In 2010, Oldham Metropolitan Borough Council erected new signs along its boundaries. Those marking the boundary of Saddleworth say 'in the historic County of York' at the top, alongside a white rose. Later in the year, signs were unveiled by local dignitaries at Grains Bar marking the historic border between Lancashire and Yorkshire.

===Whit Friday===
Saddleworth has a large number of annual customs and traditions, many of which are held during Whitsuntide. On Whit Friday morning, congregations from the churches of all of the Saddleworth villages hold their Walk of Witness and congregate in Uppermill to take part in a religious service. Later in the evening, the Whit Friday brass band contests take place. The band contests originated in Saddleworth and the nearby towns of Mossley and Stalybridge in 1884 and are still centred on the local area.

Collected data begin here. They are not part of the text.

(* ===== verification/SweepsSpec.v ===== *)
(** * What the nightly sweeps promise

    Under any role, any arming of the scopes and any failing calls: a run that
    calls itself successful has left nothing behind that the retention rules
    say must go, in every workspace; no run ever removes anything else; and
    every scope is in the record of every run. *)

From S2P Require Import Prelude Rstr Json Types Providers Roles Limits AdminAudit ApiKeys.
From S2P Require Import Sessions WorkerDb Sweeps.

(** ** What a purge may do

    [progress now d d']: the only difference a purge at [now] makes is that
    some of what is due is gone. *)

Definition due_capture (now : DateTime) (d : Db) (c : Capture) : bool :=
  match d_settings d !! cp_workspace_id c with
  | Some days => past_cutoff (cp_workspace_id c) (cutoff_of now days) c
  | None => false
  end.

Definition everywhere : Uuid -> bool := fun _ => true.

Definition erased (now : DateTime) (t : list RefreshTokenRow) (r r' : RefreshTokenRow) : Prop :=
  r' = r \/ (r' = erase_context r /\ chain_live now everywhere t r = false).

Record progress (now : DateTime) (d d' : Db) : Prop := {
  pg_workspaces : d_workspaces d' = d_workspaces d;
  pg_settings : d_settings d' = d_settings d;
  pg_keys : d_keys d' = d_keys d;
  pg_export : d_export d' = d_export d;
  pg_vault_sub : d_vault d' ⊆ d_vault d;
  pg_vault : filter (fun e => expired now e = false) (d_vault d') =
             filter (fun e => expired now e = false) (d_vault d);
  pg_captures_sub : d_captures d' ⊆ d_captures d;
  pg_captures : filter (fun c => due_capture now d c = false) (d_captures d') =
                filter (fun c => due_capture now d c = false) (d_captures d);
  pg_refresh : Forall2 (erased now (d_refresh d)) (d_refresh d) (d_refresh d');
}.

(** Liveness of a chain does not look at the device context. *)
Lemma chain_live_erased now t t' r r' :
  Forall2 (fun a b => b = a \/ b = erase_context a) t t' -> (r' = r \/ r' = erase_context r) ->
  chain_live now everywhere t' r' = chain_live now everywhere t r.
Proof.
  intros Ht Hr. unfold chain_live.
  assert (rt_session_id r' = rt_session_id r /\ rt_workspace_id r' = rt_workspace_id r) as [-> ->]
    by (by destruct Hr as [->| ->]).
  induction Ht as [|a b t t' Hab _ IH]; [done|]. cbn [existsb]. rewrite IH. f_equal.
  by destruct Hab as [->| ->].
Qed.

Lemma filter_false_ext {A} (f g : A -> bool) (l : list A) :
  (forall a, f a = g a) -> filter (fun a => f a = false) l = filter (fun a => g a = false) l.
Proof. intros Hfg. apply list_filter_iff. intros a. by rewrite Hfg. Qed.

Lemma erased_weak now t0 t t' :
  Forall2 (erased now t0) t t' -> Forall2 (fun a b => b = a \/ b = erase_context a) t t'.
Proof. intros Ht. eapply Forall2_impl; [exact Ht|]. intros a b [->|[-> _]]; auto. Qed.

#[export] Instance progress_pre now : PreOrder (progress now).
Proof.
  split.
  - intros d. split; try done. apply Forall2_same_length_lookup_2; [done|].
    intros i x y Hx Hy. left. congruence.
  - intros x y z [W1 S1 K1 X1 V1 V1' C1 C1' R1] [W2 S2 K2 X2 V2 V2' C2 C2' R2].
    assert (Hdue : forall c, due_capture now y c = due_capture now x c)
      by (intros c; unfold due_capture; by rewrite S1).
    split; [congruence..|by etrans|congruence|by etrans| |].
    + rewrite <- C1', !(filter_false_ext _ _ _ (fun c => eq_sym (Hdue c))). exact C2'.
    + pose proof (erased_weak _ _ _ _ R1) as Hw. apply Forall2_same_length_lookup.
      apply Forall2_same_length_lookup in R1 as [L1 R1]. apply Forall2_same_length_lookup in R2 as [L2 R2].
      split; [congruence|]. intros i a c Ha Hc.
      destruct (lookup_lt_is_Some_2 (d_refresh y) i) as [b Hb]; [rewrite <- L1; by eapply lookup_lt_Some|].
      destruct (R1 i a b Ha Hb) as [->|[-> Hl]]; [|right];
        destruct (R2 i _ c Hb Hc) as [->|[-> Hl2]]; try (by left); try done.
      right. split; [done|]. rewrite <- Hl2. symmetry. apply chain_live_erased; auto.
Qed.

Lemma same_progress now d d' : same d d' -> progress now d d'.
Proof. intros (a & p & c & ->). by destruct (progress_pre now) as [Hr _]; destruct (Hr d). Qed.

(** ** Nothing due is left *)

Definition clean_vault (now : DateTime) (d : Db) : Prop :=
  forall e, e ∈ d_vault d -> expired now e = false.
Definition clean_captures (now : DateTime) (ws : Uuid) (d : Db) : Prop :=
  forall days c, d_settings d !! ws = Some days -> c ∈ d_captures d ->
    past_cutoff ws (cutoff_of now days) c = false.
Definition clean_devices (now : DateTime) (ws : Uuid) (d : Db) : Prop :=
  forall r, r ∈ d_refresh d -> rt_workspace_id r = ws -> has_context r = true ->
    chain_live now everywhere (d_refresh d) r = true.

Section stable.
Context (now : DateTime) (d d' : Db) (P : progress now d d').

Lemma clean_vault_stable : clean_vault now d -> clean_vault now d'.
Proof. intros Hc e He. apply Hc, (pg_vault_sub _ _ _ P e He). Qed.
Lemma clean_captures_stable ws : clean_captures now ws d -> clean_captures now ws d'.
Proof.
  intros Hc days c Hs Hin. rewrite (pg_settings _ _ _ P) in Hs.
  by apply (Hc days c Hs), (pg_captures_sub _ _ _ P c Hin).
Qed.
Lemma clean_devices_stable ws : clean_devices now ws d -> clean_devices now ws d'.
Proof.
  intros Hc r' Hr' Hws Hctx. pose proof (pg_refresh _ _ _ P) as R.
  apply list_elem_of_lookup in Hr' as [i Hi].
  destruct (Forall2_lookup_r _ _ _ _ _ R Hi) as (r & Hr & [->|[-> _]]); [|done].
  apply list_elem_of_lookup_2 in Hr. rewrite <- (Hc r Hr Hws Hctx).
  apply chain_live_erased; [by eapply erased_weak|by left].
Qed.
End stable.

Definition record_ok (r : PurgeRecord) : bool := bool_decide (pr_status r = $"ok").

Lemma failure_not_ok sc ws c st e : record_ok (failure sc ws c st e) = false.
Proof. reflexivity. Qed.

(** ** The vault and the captures *)

Section sweeps.
Context (started now : DateTime).

Lemma due_filter_due (d : Db) ws days :
  d_settings d !! ws = Some days ->
  filter (fun c => due_capture now d c = false)
    (filter (fun c => past_cutoff ws (cutoff_of now days) c = false) (d_captures d)) =
  filter (fun c => due_capture now d c = false) (d_captures d).
Proof.
  intros Hs. rewrite list_filter_filter. apply list_filter_iff. intros c. split; [by intros [? ?]|].
  intros Hd. split; [done|]. unfold due_capture in Hd.
  destruct (past_cutoff ws _ c) eqn:E; [|done].
  assert (cp_workspace_id c = ws) as Hws by (unfold past_cutoff in E; lia).
  by rewrite Hws, Hs, E in Hd.
Qed.

Lemma vault_spec d :
  wp (purge_token_vault started now) d (fun r d' => progress now d d' /\
    pr_scope r = SCOPE_TOKEN_VAULT /\ pr_workspace_id r = None /\ (record_ok r = true -> clean_vault now d'))
    (fun _ => False).
Proof.
  unfold purge_token_vault. apply wp_bind, wp_try, wp_bind, wp_pg.
  - intros d1 S1. apply wp_bind, wp_look, wp_bind, wp_store, wp_ret.
    assert (P : progress now d (set_vault (filter (fun e => expired now e = false) (d_vault d1)) d1)).
    { etrans; [by apply same_progress|]. destruct (progress_pre now) as [Hr _]. destruct (Hr d1).
      split; try done; simpl.
      - intros e. by intros [_ ?]%list_elem_of_filter.
      - rewrite list_filter_filter. apply list_filter_iff. naive_solver. }
    apply wp_bind, wp_try, wp_bind, wp_pg; intros d2 S2.
    + apply wp_look, wp_ret. split; [etrans; [exact P|by apply same_progress]|]. split; [done|].
      split; [done|]. intros _. eapply clean_vault_stable; [by apply same_progress|].
      intros e. by intros [? _]%list_elem_of_filter.
    + intros e. apply wp_ret. split; [etrans; [exact P|by apply same_progress]|]. done.
  - intros d1 S1 e. apply wp_ret. by split; [apply same_progress|].
Qed.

The first band to win in Uppermill was the Wyke Temperance Band. Bands from around the country, and indeed the world, travel to the area annually to compete. Due to the huge popularity of the event, Whit Friday band contests are now held in others of Saddleworth's surrounding villages. In the village of Dobcross a Henry Livings memorial prize is open to bands who play on any of the morning's walks on Whit Friday.

===Sadd Fest===
The Festival spotlights musical talent from local bands and artists to raise money for charity.
This event was started in 2013 by the Saddleworth branch of the Round Table as an alternative to the prior 'Beer Walk' event which was cancelled in 2011. The beer walk started in 1973. Participants walked around Saddleworth in fancy dress, stopping at pubs. Spectators were encouraged to donate money for charity. It was organised for 39 years, however due to 4,000 (approx) unofficial walkers taking part in the event, in addition to the 2,500 official walkers, the police estimated it would cost £58,000 to stage the walk in 2012. However, some people continue to do the walk unofficially.

===Yanks Weekend===
The event started in 2001 to celebrate the local filming of the Hollywood film Yanks in 1979 starring Richard Gere. Many locations in Uppermill and neighbouring Dobcross were used in the film.

===Sport===
- Saddleworth Cricket Club play home matches at their Well-i-Hole ground in Friezland. They are members of the Greater Manchester Cricket League.
- Saddleworth Rangers are an amateur rugby league club who play home matches at Greenfield.
- Saddleworth Clarion is the area's cycling club, catering for on and off-road club cycling
- Tame Valley Tennis and Squash Club (TVTSC) is located in Greenfield providing four tennis courts and three squash courts.